Amir Anvari (Insitut Jean Nicod, ENS Paris)
Veridicality and Indexical Shift in Farsi
The speech-report predicate "goftan" (to tell) in Farsi can embed questions, like its English counterpart (e.g., "Leila told Mina who stole Ali's bike"). "goftan" also licenses indexical shift, unlike its English counterpart (see Deal 2017 for a recent survey). Thus, the Farsi sentence corresponding to "Leila told Mina I stole Ali's bike" has two readings, in one reading the first person pronoun refers to the actual speaker (like in English) and in one reading the pronoun refers to Leila, the reported speaker (unlike English). Interestingly, "goftan" does not license both question-embedding and indexical shift simultaneously.
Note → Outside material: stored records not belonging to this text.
(** The hold of the spec's scenario: the button goes down at time 0, and
    frames follow at 0.5 s and at 2 s. *)
Lemma C3_force_grows_while_held_witness :
  Mouse.getLeftButton (mouse pressedAt0) = true
  /\ holding still pressedAt0 [frameAt 500000000 []; frameAt 2000000000 []]
     = true
  /\ (let s' := runFrames still pressedAt0
                  [frameAt 500000000 []; frameAt 2000000000 []] in
      (Mouse.force (mouse pressedAt0) < Mouse.force (mouse s'))%Q
      /\ Mouse.getLeftButton (mouse s') = true
      /\ (forall g t btns pos scr mods,
            Mouse.force
              (mouse (handleEvent g s'
                        (t, PointerEvent
                              (pointer.mkEvent pointer.Release btns pos scr
                                 mods))))
            = 0%Q)).
Proof.
  split; [vm_compute; reflexivity|]. split; [vm_compute; reflexivity|].
  apply (C3_force_grows_while_held still pressedAt0
           (frameAt 500000000 []) [frameAt 2000000000 []]).
  - vm_compute. reflexivity.
  - vm_compute. reflexivity.
Defined.

Example force_after_half_second_and_two_seconds :
  (Mouse.force (mouse (runFrames still pressedAt0 [frameAt 500000000 []]))
   == 1 # 2)%Q
  /\ (Mouse.force
        (mouse (runFrames still pressedAt0
                  [frameAt 500000000 []; frameAt 2000000000 []]))
      == 5 # 2)%Q.
Proof. split; vm_compute; reflexivity. Qed.

(** ** The right button *)

(** C7 (defect).  A press of the secondary button alone, in the initial
    state: the [Press] case sets the left-button flag and takes the
    press time whatever button went down, so after the frame both button
    flags are set, and the next frame, half a second later, adds half a
    second to the force.  The same holds from every state. *)
Lemma C7_right_press_sets_left_flag (sim : Cloth.Simulation) :
  (let press := pressAt pointer.ButtonSecondary 10 10 in
   let s1 := frame sim (frameAt 1000 [(1000, PointerEvent press)])
               initialState in
   let s2 := frame sim (frameAt 500001000 []) s1 in
   Mouse.leftButton (mouse initialState) = false
   /\ Mouse.leftButton (mouse s1) = true
   /\ Mouse.rightButton (mouse s1) = true
   /\ initTime s1 = 1000
   /\ (Mouse.force (mouse s1) == 0)%Q
   /\ (Mouse.force (mouse s2) == 1 # 2)%Q)
  /\ (forall g s t pos scr mods,
        let s' := handleEvent g s
                    (t, PointerEvent
                          (pointer.mkEvent pointer.Press
                             pointer.ButtonSecondary pos scr mods)) in
        Mouse.leftButton (mouse s') = true
        /\ Mouse.rightButton (mouse s') = true
        /\ initTime s' = t).
Proof.
  split.
  - vm_compute. repeat split.
  - intros g s t pos scr mods s'. subst s'.
    unfold handleEvent, handlePointer, handlePointerButtons, handlePointerType.
    cbn [snd fst pointer.type pointer.buttons pointer.modifiers].
    change (pointer.ButtonSecondary =? pointer.ButtonPrimary) with false.
    change (pointer.ButtonSecondary =? pointer.ButtonSecondary) with true.
    cbv iota.
    destruct (mods =? key.ModCtrl); repeat split.
Qed.

(** ** Reset and first initialisation *)

Lemma length_rows {A : Type} (row : nat -> list A) (w : nat) (rows : list nat) :
  (forall r, List.length (row r) = w) ->
  List.length (flat_map row rows) = (List.length rows * w)%nat.
Proof.
  intros Hrow. induction rows as [|r rows IH]; [reflexivity|].
  cbn [flat_map List.length]. rewrite length_app, IH, Hrow. reflexivity.
Qed.

Lemma length_buildParticles (c : Cloth.t) (ox oy : Z) :
  List.length (Cloth.buildParticles c ox oy)
  = (Cloth.gridHeight c * Cloth.gridWidth c)%nat.
Proof.
  unfold Cloth.buildParticles.
  rewrite (length_rows _ (Cloth.gridWidth c)).
  - rewrite length_seq. reflexivity.
  - intros r. rewrite length_map, length_seq. reflexivity.
Qed.

(** C8.  Take any loop state, whatever has happened to its cloth, and a
    viewport.  A press of Space calls reset with the origin
    [(width/2 - clothW/2, int(height*0.2))], the very origin the guarded
    first-frame initialisation computes under that viewport.  The cloth
    reset leaves is the cloth that initialising a new cloth of the same
    configuration at that origin gives: the same particles (count,
    positions, pins) and the same constraints; it is marked initialised,
    so the guard of the next frame does not initialise it again. *)
Theorem C8_reset_rebuilds_grid (g : Context) (t : Z) (mods : key.Modifiers)
    (s : LoopState) :
  let c := cloth s in
  let ox := Z.quot (maxX g) 2 - Z.quot clothW 2 in
  let oy := truncate (inject_Z (maxY g) * 0.2) in
  let new := Cloth.NewCloth (Cloth.width c) (Cloth.height c) (Cloth.spacing c)
               (Cloth.damping c) (Cloth.color c) in
  let fresh := cloth (guardedInit g (onCloth (fun _ => new) s)) in
  let afterSpace :=
    handleEvent g s (t, KeyEvent (key.mkEvent key.NameSpace mods key.Press)) in
  let rebuilt := cloth (guardedInit g afterSpace) in
  fresh = Cloth.Init new ox oy
  /\ cloth afterSpace = Cloth.Reset c ox oy
  /\ guardedInit g afterSpace = afterSpace
  /\ rebuilt = fresh
  /\ List.length (Cloth.particles rebuilt)
     = (Cloth.gridHeight new * Cloth.gridWidth new)%nat
  /\ map Cloth.position (Cloth.particles rebuilt)
     = map Cloth.position (Cloth.particles fresh)
  /\ map Cloth.pinned (Cloth.particles rebuilt)
     = map Cloth.pinned (Cloth.particles fresh)
  /\ Cloth.constraints rebuilt = Cloth.constraints fresh.
Proof.
  intros c ox oy new fresh afterSpace rebuilt.
  assert (Hfresh : fresh = Cloth.Init new ox oy) by reflexivity.
  assert (Hspace : cloth afterSpace = Cloth.Reset c ox oy) by reflexivity.
  assert (Hguard : guardedInit g afterSpace = afterSpace).
  { unfold guardedInit. rewrite Hspace. reflexivity. }
  assert (Hsame : rebuilt = fresh).
  { unfold rebuilt. rewrite Hguard, Hspace, Hfresh. reflexivity. }
  repeat split; try assumption; try (rewrite Hsame; reflexivity).
  rewrite Hsame, Hfresh. apply length_buildParticles.
Qed.

Example first_frame_builds_the_host_cloth :
  let c := cloth (guardedInit viewport0 initialState) in
  c = Cloth.Init (Cloth.NewCloth 1222 232 8 0.99 col) (-141) 116
  /\ List.length (Cloth.particles c) = (29 * 152)%nat.
Proof. split; vm_compute; reflexivity. Qed.

(** ** Further properties of the loop *)

(** *** Return of [loop] and exit of [main] *)

Lemma loop_runFrames (sim : Cloth.Simulation) (evs : list WindowEvent) :
  forall s, final (loop sim s evs) = runFrames sim s (framesOf evs).
Proof.
  induction evs as [|e evs IH]; intros s; [reflexivity|].
  destruct e as [err|f|]; cbn [loop framesOf].
  - reflexivity.
  - rewrite IH. reflexivity.
  - apply IH.
Qed.

Lemma loop_app (sim : Cloth.Simulation) (pre : list WindowEvent) :
  forall s post,
    noDestroyIn pre = true ->
    loop sim s (pre ++ post) = loop sim (final (loop sim s pre)) post
    /\ loop sim s pre = Blocked (final (loop sim s pre)).
Proof.
  induction pre as [|e pre IH]; intros s post H.
  - split; reflexivity.
  - cbn [noDestroyIn forallb] in H. apply andb_true_iff in H.
    destruct H as [He Hpre].
    destruct e as [err|f|]; [discriminate He | |];
      cbn [app loop]; apply IH; exact Hpre.
Qed.

(** X1.  [loop] goes on as long as no destroy event arrives, and returns
    at the first one, with that event's error: the events after it are
    never looked at. *)
Theorem loop_returns_at_first_destroy (sim : Cloth.Simulation)
    (s : LoopState) (pre post : list WindowEvent) (err : option string) :
  noDestroyIn pre = true ->
  loop sim s (pre ++ DestroyEvent err :: post)
  = Returned err (final (loop sim s pre))
  /\ loop sim s pre = Blocked (final (loop sim s pre)).
Proof.
  intros H.
  destruct (loop_app sim pre s (DestroyEvent err :: post) H) as [Happ Hpre].
  split; [| exact Hpre].
  rewrite Happ. reflexivity.
Qed.

Lemma loop_returns_at_first_destroy_witness :
  noDestroyIn [OtherWindowEvent; Frame (quietFrame viewport0 5)] = true
  /\ (loop still initialState
        ([OtherWindowEvent; Frame (quietFrame viewport0 5)]
         ++ DestroyEvent None :: [Frame (quietFrame viewport0 9)])
      = Returned None
          (final (loop still initialState
                    [OtherWindowEvent; Frame (quietFrame viewport0 5)]))
      /\ loop still initialState
           [OtherWindowEvent; Frame (quietFrame viewport0 5)]
         = Blocked
             (final (loop still initialState
                       [OtherWindowEvent; Frame (quietFrame viewport0 5)]))).
Proof.
  split; [reflexivity|].
  apply (loop_returns_at_first_destroy still initialState
           [OtherWindowEvent; Frame (quietFrame viewport0 5)]
           [Frame (quietFrame viewport0 9)] None).
  reflexivity.
Defined.

(** X2.  The state [loop] is in is the result of handling, one after the
    other, the frames delivered before the first destroy event: window
    events of other kinds change nothing, and a frame starts from the
    state the previous frame left. *)
Theorem loop_folds_frames (sim : Cloth.Simulation) (s : LoopState)
    (evs : list WindowEvent) :
  final (loop sim s evs)
  = fold_left (fun st f => frame sim f st) (framesOf evs) s
  /\ final (loop sim s (OtherWindowEvent :: evs)) = final (loop sim s evs)
  /\ (forall f, final (loop sim s (Frame f :: evs))
                = final (loop sim (frame sim f s) evs)).
Proof.
  split; [apply loop_runFrames|]. split; [reflexivity|].
  intros f. reflexivity.
Qed.

(** X3.  With profiling off, or its file created, [main] exits with
    status 0 when the first destroy event carries no error, dies with
    that error when it carries one, whatever follows it, and does not
    exit as long as no destroy event arrives.  When the profile file
    cannot be created, [main] dies with that error whatever the window
    would deliver. *)
Theorem main_exit (sim : Cloth.Simulation) (cpuprofile : string)
    (createErr : option string) (pre post : list WindowEvent)
    (err : option string) :
  (if String.eqb cpuprofile EmptyString then None else createErr) = None ->
  noDestroyIn pre = true ->
  main sim cpuprofile createErr (pre ++ DestroyEvent err :: post)
  = match err with None => ExitZero | Some e => Fatal e end
  /\ main sim cpuprofile createErr pre = NoExit
  /\ (forall c rest e evs, main sim (String c rest) (Some e) evs = Fatal e).
Proof.
  intros Hprof Hpre. unfold main. rewrite Hprof.
  destruct (loop_app sim pre initialState (DestroyEvent err :: post) Hpre)
    as [Happ Hblocked].
  split; [| split].
  - rewrite Happ. cbn [loop]. destruct err; reflexivity.
  - rewrite Hblocked. reflexivity.
  - intros c rest e evs. reflexivity.
Qed.

Lemma main_exit_witness :
  (if String.eqb "cpu.prof" EmptyString then None else @None string) = None
  /\ noDestroyIn [Frame (quietFrame viewport0 5)] = true
  /\ (main still "cpu.prof" None
        ([Frame (quietFrame viewport0 5)]
         ++ DestroyEvent (Some "lost"%string) :: [OtherWindowEvent])
      = match Some "lost"%string with
        | None => ExitZero
        | Some e => Fatal e
        end
      /\ main still "cpu.prof" None [Frame (quietFrame viewport0 5)] = NoExit
      /\ (forall c rest e evs,
             main still (String c rest) (Some e) evs = Fatal e)).
Proof.
  split; [reflexivity|]. split; [reflexivity|].
  apply (main_exit still "cpu.prof" None [Frame (quietFrame viewport0 5)]
           [OtherWindowEvent] (Some "lost"%string)); reflexivity.
Defined.

(** *** The hold timer *)

Lemma initTime_handleEvent (g : Context) (s : LoopState)
    (tev : Z * InputEvent) :
  initTime (handleEvent g s tev)
  = if isPress (snd tev) then fst tev else initTime s.
Proof.
  unfold handleEvent, isPress.
  destruct (snd tev) as [e|e|].
  - unfold handleKey.
    destruct (key.State_eqb (key.state e) key.Press);
      destruct (String.eqb (key.name e) key.NameSpace);
      destruct (String.eqb (key.name e) key.NameEscape); reflexivity.
  - unfold handlePointer, handlePointerButtons, handlePointerType.
    destruct (pointer.buttons e =? pointer.ButtonPrimary);
      [| destruct (pointer.buttons e =? pointer.ButtonSecondary)];
      destruct (pointer.type e);
      try reflexivity;
      destruct (pointer.modifiers e =? key.ModCtrl); reflexivity.
  - reflexivity.
Qed.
In this talk, I will claim that this latter is the case because (i) question-embedding under "goftan" is obligatorily veridical, in the sense that "x goft Q" can only mean that there is a true answer p to the question Q such that x told p to someone, (cf. Spector & Egre 2015) and (ii) veridicality disrupts indexical shift because it leads to a "double access" reading of the shifted indexical. On the theoretical side, I derive (ii) from a rather naive implementation of veridicality and a modification to an independently needed constraint on indexical shift (known as Shift Together, Anand 2006). I provide evidence for the naive implementation of veridicality / factivity on the basis of the interpretation of Predicates of Personal Taste in factive environments.